1) flatten multiple parameters in the same group into fused parameter by setting do_flatten=True, which is also the default behavior of a fused optimizer;
2) perform a fused parameter update by calling fuse_step.

This fused optimizer is implemented for general use. It can be used used in conjunction with a BaguaModule as well as a torch.nn.parallel.DistributedDataParallel wrapped module, or some other cases (not listed here).

Parameters
  • optimizer (torch.optim.Optimizer) – Any PyTorch optimizer.

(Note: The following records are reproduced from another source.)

(** The instant an aware datetime denotes: microseconds of UTC, on the
    scale of [to_microseconds]. *)
Definition instant (a : aware) : Z :=
  (to_microseconds (fields a) - utcoffset a * 1000000)%Z.

(** A timezone: the UTC offset, in seconds, in force at each instant. *)
Definition timezone : Type := Z → Z.

(** [a] is what the clock of [tz] shows at the instant [a] denotes, that
    is what [datetime.now(tz)] returns then: a valid wall-clock time that
    carries the offset in force at that instant. *)
Definition reading_of (tz : timezone) (a : aware) : Prop :=
  valid_datetime (fields a) = true ∧ utcoffset a = tz (instant a).

(** main.py, lines 343-346, on the aware value: the fields are computed as
    [next_run] says and the [tzinfo] of [now] is kept. *)
Definition next_run_aware (now : aware) (target_hour target_minute : nat)
  : option aware :=
  (λ next, mk_aware next (utcoffset now))
    <$> next_run (fields now) target_hour target_minute.

(** The instant of a UTC wall-clock minute. *)
Definition utc_minute (y mo d h mi : nat) : Z :=
  to_microseconds (mk_datetime y mo d h mi 0 0).

(** The rules of America/Los_Angeles, the default zone of
    [periodic_scrape], for the year 2024: UTC-8 until 2024-03-10 10:00 UTC,
    UTC-7 until 2024-11-03 09:00 UTC, UTC-8 after. *)
Definition los_angeles_2024 : timezone :=
  λ t, if (t <? utc_minute 2024 3 10 10 0)%Z then (-28800)%Z
       else if (t <? utc_minute 2024 11 3 9 0)%Z then (-25200)%Z
       else (-28800)%Z.

(** 03:05 on 2024-03-09 in Los Angeles, the day before the clocks go
    forward, and 03:05 on 2024-02-28. *)
Definition before_dst : aware :=
  mk_aware (mk_datetime 2024 3 9 3 5 0 0) (-28800).

Definition plain_day : aware := mk_aware five_past_three (-28800).

(** * Properties *)

(** ** Paths *)

Lemma POSTS_FILE_ne_new : POSTS_FILE ≠ POSTS_NEW_FILE.
Proof. discriminate. Qed.

Lemma day_archive_file_ne_current now1 :
  day_archive_file now1 ≠ POSTS_FILE ∧ day_archive_file now1 ≠ POSTS_NEW_FILE.
Proof. split; discriminate. Qed.

Lemma minute_archive_file_ne_current now2 :
  minute_archive_file now2 ≠ POSTS_FILE
  ∧ minute_archive_file now2 ≠ POSTS_NEW_FILE.
Proof. split; discriminate. Qed.

Lemma archive_file_ne_current now1 now2 (fs : filesystem) :
  archive_file now1 now2 fs ≠ POSTS_FILE
  ∧ archive_file now1 now2 fs ≠ POSTS_NEW_FILE.
Proof.
  unfold archive_file. destruct (exists_ _ fs).
  - apply minute_archive_file_ne_current.
  - apply day_archive_file_ne_current.
Qed.

Lemma exists_true p (fs : filesystem) :
  exists_ p fs = true ↔ is_Some (fs !! p).
Proof. unfold exists_. apply bool_decide_eq_true. Qed.

Lemma exists_false p (fs : filesystem) :
  exists_ p fs = false ↔ fs !! p = None.
Proof.
  unfold exists_. rewrite bool_decide_eq_false, eq_None_not_Some. done.
Qed.

Lemma exists_insert_ne p q c (fs : filesystem) :
  p ≠ q → exists_ q (<[p := c]> fs) = exists_ q fs.
Proof. intros Hne. unfold exists_. by rewrite lookup_insert_ne. Qed.

(** Staging does not change the name the archive step picks. *)
Lemma archive_file_staged now1 now2 new_posts (fs : filesystem) :
  archive_file now1 now2 (staged_fs new_posts fs) = archive_file now1 now2 fs.
Proof.
  unfold archive_file, staged_fs. rewrite exists_insert_ne; [done |].
  intros Heq. by destruct (day_archive_file_ne_current now1) as [_ []].
Qed.

(** ** The archive step *)

Lemma left_behind_lookup_ne residue c dst p (fs : filesystem) :
  p ≠ dst → left_behind residue c dst fs !! p = fs !! p.
Proof.
  intros Hp. destruct residue; simpl; [done | |];
    by rewrite lookup_insert_ne.
Qed.

Lemma archive_current_posts_absent
    move_raises residue now1 now2 (fs : filesystem) :
  fs !! POSTS_FILE = None →
  archive_current_posts move_raises residue now1 now2 fs = (true, fs).
Proof.
  intros Hnone. unfold archive_current_posts.
  apply exists_false in Hnone. by rewrite Hnone.
Qed.

Lemma archive_current_posts_moved residue now1 now2 c (fs : filesystem) :
  fs !! POSTS_FILE = Some c →
  archive_current_posts false residue now1 now2 fs
  = (true, <[archive_file now1 now2 fs := c]> (delete POSTS_FILE fs)).
Proof.
  intros Hsome. unfold archive_current_posts, shutil_move.
  assert (exists_ POSTS_FILE fs = true) as ->
    by (apply exists_true; eauto).
  simpl. by rewrite Hsome.
Qed.

Lemma archive_current_posts_raised residue now1 now2 c (fs : filesystem) :
  fs !! POSTS_FILE = Some c →
  archive_current_posts true residue now1 now2 fs
  = (false, left_behind residue c (archive_file now1 now2 fs) fs).
Proof.
  intros Hsome. unfold archive_current_posts, shutil_move.
  assert (exists_ POSTS_FILE fs = true) as ->
    by (apply exists_true; eauto).
  simpl. by rewrite Hsome.
Qed.

(** The archive step fails only by a raising move of an existing current
    file, which stays where it is. *)
Lemma archive_current_posts_false
    move_raises residue now1 now2 (fs : filesystem) :
  (archive_current_posts move_raises residue now1 now2 fs).1 = false →
  ∃ c, fs !! POSTS_FILE = Some c
       ∧ move_raises = true
       ∧ archive_current_posts move_raises residue now1 now2 fs
         = (false, left_behind residue c (archive_file now1 now2 fs) fs).
Proof.
  destruct (fs !! POSTS_FILE) as [c |] eqn:Hcur.
  - destruct move_raises.
    + intros _. exists c. by rewrite (archive_current_posts_raised _ _ _ c).
    + by rewrite (archive_current_posts_moved _ _ _ c).
  - by rewrite archive_current_posts_absent.
Qed.

(** C7 (amended). When no current dataset file exists, archiving is a no-op
    that reports success. When one exists and the move does not raise, the
    file leaves the current location and arrives in the archive directory
    under the date-stamped name [posts_YYYYMMDD.json], or, when a file of
    that name exists, under the refined name [posts_YYYYMMDD_HHMM.json].
    Every other existing file keeps its content provided the date-stamped
    name or the refined name is still free. *)
Theorem archive_current_posts_no_overwrite
    move_raises residue now1 now2 (fs : filesystem) :
  let r := archive_current_posts move_raises residue now1 now2 fs in
  (fs !! POSTS_FILE = None → r = (true, fs))
  ∧ (∀ c, fs !! POSTS_FILE = Some c → move_raises = false →
       r.1 = true
       ∧ r.2 !! POSTS_FILE = None
       ∧ r.2 !! archive_file now1 now2 fs = Some c
       ∧ (fs !! day_archive_file now1 = None →
            archive_file now1 now2 fs = day_archive_file now1)
       ∧ (is_Some (fs !! day_archive_file now1) →
            archive_file now1 now2 fs = minute_archive_file now2))
  ∧ (∀ p c', p ≠ POSTS_FILE → fs !! p = Some c' →
       fs !! day_archive_file now1 = None
       ∨ fs !! minute_archive_file now2 = None →
       r.2 !! p = Some c').
Proof.
  intros r. subst r. split; [| split].
  - apply archive_current_posts_absent.
  - intros c Hcur ->. rewrite (archive_current_posts_moved _ _ _ c) by done.
    simpl. destruct (archive_file_ne_current now1 now2 fs) as [Hne _].
    repeat split.
    + rewrite lookup_insert_ne by done. apply lookup_delete_eq.
    + apply lookup_insert_eq.
    + intros Hfree. unfold archive_file.
      apply exists_false in Hfree. by rewrite Hfree.
    + intros Htaken. unfold archive_file.
      apply exists_true in Htaken. by rewrite Htaken.
  - intros p c' Hp Hold Hfree.
    destruct (fs !! POSTS_FILE) as [c |] eqn:Hcur.
    2: { by rewrite archive_current_posts_absent. }
    assert (Hdst : p ≠ archive_file now1 now2 fs).
    { intros ->. unfold archive_file in Hold.
      destruct (exists_ (day_archive_file now1) fs) eqn:Hday.
      - apply exists_true in Hday. destruct Hfree as [Hfree | Hfree].
        + rewrite Hfree in Hday. by destruct Hday.
        + congruence.
      - apply exists_false in Hday. congruence. }
    destruct move_raises.
    { rewrite (archive_current_posts_raised _ _ _ c) by done. simpl.
      by rewrite left_behind_lookup_ne. }
    rewrite (archive_current_posts_moved _ _ _ c) by done. simpl.
    rewrite lookup_insert_ne by done. by rewrite lookup_delete_ne.
Qed.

  • do_flatten (bool) – Whether to flatten the parameters. The flatten operation will reset data pointers of parameter tensors so that they can be fused together. Default: True.

  • check_flatten (bool) – When setting to True, it enables fused optimizer to automatically check if parameter tensors are contiguous as they are flattened to. Can only work with do_flatten=True. Default: True.

Returns

A Fused optimizer.

Example::
>>> optimizer = torch.optim.Adadelta(model.parameters(), ....)
>>> optimizer = bagua.torch_api.contrib.fuse_optimizer(optimizer, do_flatten=True)
>>>
>>> optimizer.fuse_step()

When use in conjunction with a BaguaModule, set do_flatten=False in with_bagua explicitly:

>>> optimizer = bagua.torch_api.contrib.fuse_optimizer(optimizer, do_flatten=True)
>>> model = model.with_bagua([optimizer], GradientAllReduceAlgorithm(), do_flatten=False)
>>>
>>> optimizer.fuse_step()

Note

This function and with_bagua method both will reset data pointers of module parameters by default. In order to perform a more effective fused parameter update, users need to disable bucket flattening in with_bagua by setting its do_flatten to False.

Note

A fuse optimizer does not change the original behaviors of optimizer, but enabling it to perform a fused parameter update through fuse_step. Users can still perform a normal parameter update through step.